Kin recognition in plants?

In a recent article in Biology Letters, Dudley & File (2007) claim to have demonstrated kin recognition and altruistic behaviour towards related individuals in an annual plant. This is an extraordinary claim and, if true, has far-reaching implications for many topics in plant ecology and evolutionary biology. Unfortunately, this claim cannot be substantiated with the data that they have presented.
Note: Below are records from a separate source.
Lemma delta_reads_first_and_last_witness :
  Apps._get_history_state_delta
    (world (seconds 150) (seconds 120) ["10.5"; "unavailable"; "31"])
    usage_sensor (seconds (-600))
  = Apps._get_history_state_delta
      (world (seconds 900) (seconds 800) ["10.5"; "12"; "17.5"; "31"])
      usage_sensor (seconds (-600)).
Proof.
  destruct delta_reads_first_and_last as [H _].
  apply (H _ _ _ _
           {| state := "10.5"; last_changed := 0 |}
           {| state := "10.5"; last_changed := 0 |}
           [{| state := "unavailable"; last_changed := 0 |}]
           [{| state := "12"; last_changed := 0 |};
            {| state := "17.5"; last_changed := 0 |}]
           {| state := "31"; last_changed := 0 |}
           {| state := "31"; last_changed := 0 |} [] []); reflexivity.
Defined.

(** ** From the event handler to the check *)

Lemma batch_armed self et data delay data' :
  armed CheckUsage (fst (Batch.irrigation_complete self et data))
  = Some (delay, Some data') ->
  data' = data /\ delay = Batch.delay_minutes self * 60 /\
  exists mins, Batch.run_minutes data = ret mins /\
               Batch.min_duration self <= mins.
Proof.
  unfold Batch.irrigation_complete, getitem.
  destruct (data !! "entity_id") as [eid|]; py_step; [|discriminate].
  destruct (eq_str eid _); [|discriminate].
  destruct (Batch.run_minutes data) as [trm [e|mins]] eqn:Hm;
    pose proof (batch_run_minutes_trace _ _ _ Hm) as ->; py_step;
    [discriminate|].
  destruct (Z.ltb_spec mins (Batch.min_duration self)); cbn [fst armed];
    [discriminate|].
  intros [= <- <-]. repeat split. by exists mins.
Qed.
Dudley & File's argument rests entirely on the detection of a shift in allocation between plants grown with kin versus non-kin individuals. However, there are serious conceptual challenges involved in documenting these types of allocational shifts (McCoy et al. 2006).
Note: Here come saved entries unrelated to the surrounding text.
Lemma read_lines_ids `{Runtime} args lines : forall results,
  read_lines args lines = Ok results ->
  map utt_id results
    = map (fun line => nth 0 (parts_of line) "") (filter kept lines).
Proof.
  induction lines as [|line rest IH]; intros results E; simpl in E.
  - injection E as <-. reflexivity.
  - destruct (read_line args line) as [r|] eqn:E1; simpl in E; [|discriminate].
    destruct (read_lines args rest) as [rs|] eqn:E2; simpl in E;
      [|discriminate].
    injection E as <-. specialize (IH rs eq_refl).
    pose proof (read_line_kept args line r E1) as Hk.
    cbn [filter]. destruct r as [x|].
    + destruct Hk as [-> Hid]. cbn [map]. now rewrite Hid, IH.
    + rewrite Hk. exact IH.
Qed.

Lemma read_lines_total `{Runtime} args lines :
  (forall line, In line lines -> exists r, read_line args line = Ok r) ->
  exists results, read_lines args lines = Ok results.
Proof.
  induction lines as [|line rest IH]; intro Hall; simpl.
  - eauto.
  - destruct (Hall line (or_introl eq_refl)) as [r ->].
    destruct IH as [rs ->]; [intros; apply Hall; now right|].
    simpl. eauto.
Qed.

(** X6.  When every line is read without error, the report has one row for
    each line with at least two fields, in the order of the file: the
    ids of the rows are the first fields of those lines, neither sorted
    nor merged. *)
Theorem report_rows_follow_the_file (rt : Runtime) args lines :
  (forall line, In line lines -> exists r, read_line args line = Ok r) ->
  exists report,
    main args lines = Ok report /\
    map (fun row => utt_id (row_result row)) (rows report)
      = map (fun line => nth 0 (parts_of line) "") (filter kept lines).
Proof.
  intro Hall. destruct (read_lines_total args lines Hall) as [results E].
  unfold main. rewrite E. cbn [exit_on_exception bind].
  eexists. split; [reflexivity|]. cbn [rows].
  rewrite map_map. cbn [row_result write_row].
  exact (read_lines_ids args lines results E).
Qed.

Lemma report_rows_follow_the_file_witness :
  exists report,
    @main Plain.runtime default_args
      [Sample.tabbed ["b"; "-1.5"; "4"]; "skipped";
       Sample.tabbed ["a"; "0.5"]; Sample.tabbed ["b"; "2"]]
      = Ok report /\
    map (fun row => utt_id (row_result row)) (rows report) = ["b"; "a"; "b"].
Proof.
  apply (report_rows_follow_the_file Plain.runtime default_args).
  intros line Hin.
  repeat (destruct Hin as [<- | Hin]; [eexists; vm_compute; reflexivity|]).
  destruct Hin.
Defined.

End ScoreMainMore.

(** ** Dictionaries: assignment and lookup *)

Module DictFacts.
Before an adaptive allocation response can credibly be invoked, an important null hypothesis to exclude is that of an ontogenetic change in biomass allocation with organism size (McConnaughay & Coleman 1999). One way to correct for these effects is to use an analysis of co-variance (ANCOVA) to compare main effects across a range of sizes. However, ANCOVA is a very limited type of analysis. It is bound by all of the assumptions of analysis of variance (ANOVA) and one more: that the slope of the relationship between the response and the covariate does not differ among treatment groups (Sokal & Rohlf 1995). Just as in ANOVA, the test of a main effect is a test for an additive difference among treatment groups. A significant interaction of the main effect and the covariate indicates that the relationship of the response variable to the covariate differs among the treatment groups, and thus no additive difference can be attributed to the main effect.

The significant interaction of ‘kin’ and ‘logleaf’ in table 1 of Dudley & File (2007) indicates that the slopes of the relationship between size and fine root allocation do differ between the kin and non-kin groups. The significance of the main effect is therefore not interpretable as a simple additive difference among treatments, and the least-squares means reported are artificial as they are based on the false assumption of a common slope among groups. Unfortunately, the underlying allometries for the kin and non-kin treatments are neither reported nor shown graphically, and it is therefore impossible for the reader to determine whether the ANCOVA result actually supports the conclusion presented.

The analyses presented in this study also employ a response variable that fails to capture the observations of interest (the allocation patterns of individual plants). Dudley & File (2007) calculated biomass ratios at the pot level, by dividing summed above-ground biomass of the four plants in each pot by the summed below-ground biomass of those plants (r.h.s. of equation (1.1)). This does not give the same result as taking the average of the ratios observed for individuals within a pot (l.h.s. of equation (1.1)), which would be the appropriate value for this type of analysis,

$$\frac{\left(\frac{a_1}{b_1}\right)+\left(\frac{a_2}{b_2}\right)+\cdots +\left(\frac{a_j}{b_j}\right)}{j}\ne \frac{a_1+a_2+\cdots +a_j}{b_1+b_2+\cdots +b_j}.$$ (1.1)

The method employed is not only inaccurate but also biases the response variable towards the ratios obtained by the largest individuals within each pot. The potential for this problem to result in spurious results is particularly acute given that the final sizes of plants grown with root neighbours varied over an order of magnitude (figure 2 in Dudley & File (2007)).

Even if an allometric shift could be demonstrated with these data, the causal link to altruistic behaviour in plants is tenuous. The purported allometric shift is suggested to function in reducing competition and thereby maximizing inclusive fitness among siblings, but competition is not apparent in the data presented. Figure 1b in Dudley & File (2007) shows that plants grown with neighbours grow substantially larger than plants grown alone, and, contrary to expectation, the largest plants appear to have been non-kin neighbours, although the experiment apparently lacked sufficient power to detect a difference in final plant size. Neither is there an obvious effect of competition in the reproductive allocation data shown in figure 2 in Dudley & File (2007).

The comparison of root ratios and sizes between neighbour and solitary plants is also problematic because it has been demonstrated repeatedly that differences in pot size, even when per plant soil volume is held constant, can affect plant growth and allocation patterns (NeSmith & Duval 1998). If uncontrolled, this effect can confound the interpretation of neighbour effects such as the ones shown in this experiment (Hess & de Kroon 2007; Semchenko et al. 2007).

Finally, the large variation in final plant size of neighbour plants versus those grown alone apparent in figure 2 in Dudley & File (2007) suggests the possibility that if plants did compete, competition was strongly asymmetric within pots. If general across kin treatments, this would undermine claims of sibships acting in concert to maximize inclusive fitness at the expense of individual growth. If not, combined with the bias introduced by the improper calculation of the root ratios, this could lead to the result observed in Dudley & File's ANCOVA analysis.

At the very least, a more detailed exposition of the data presented in Dudley & File's paper is needed before their argument for kin recognition in plants can be accepted.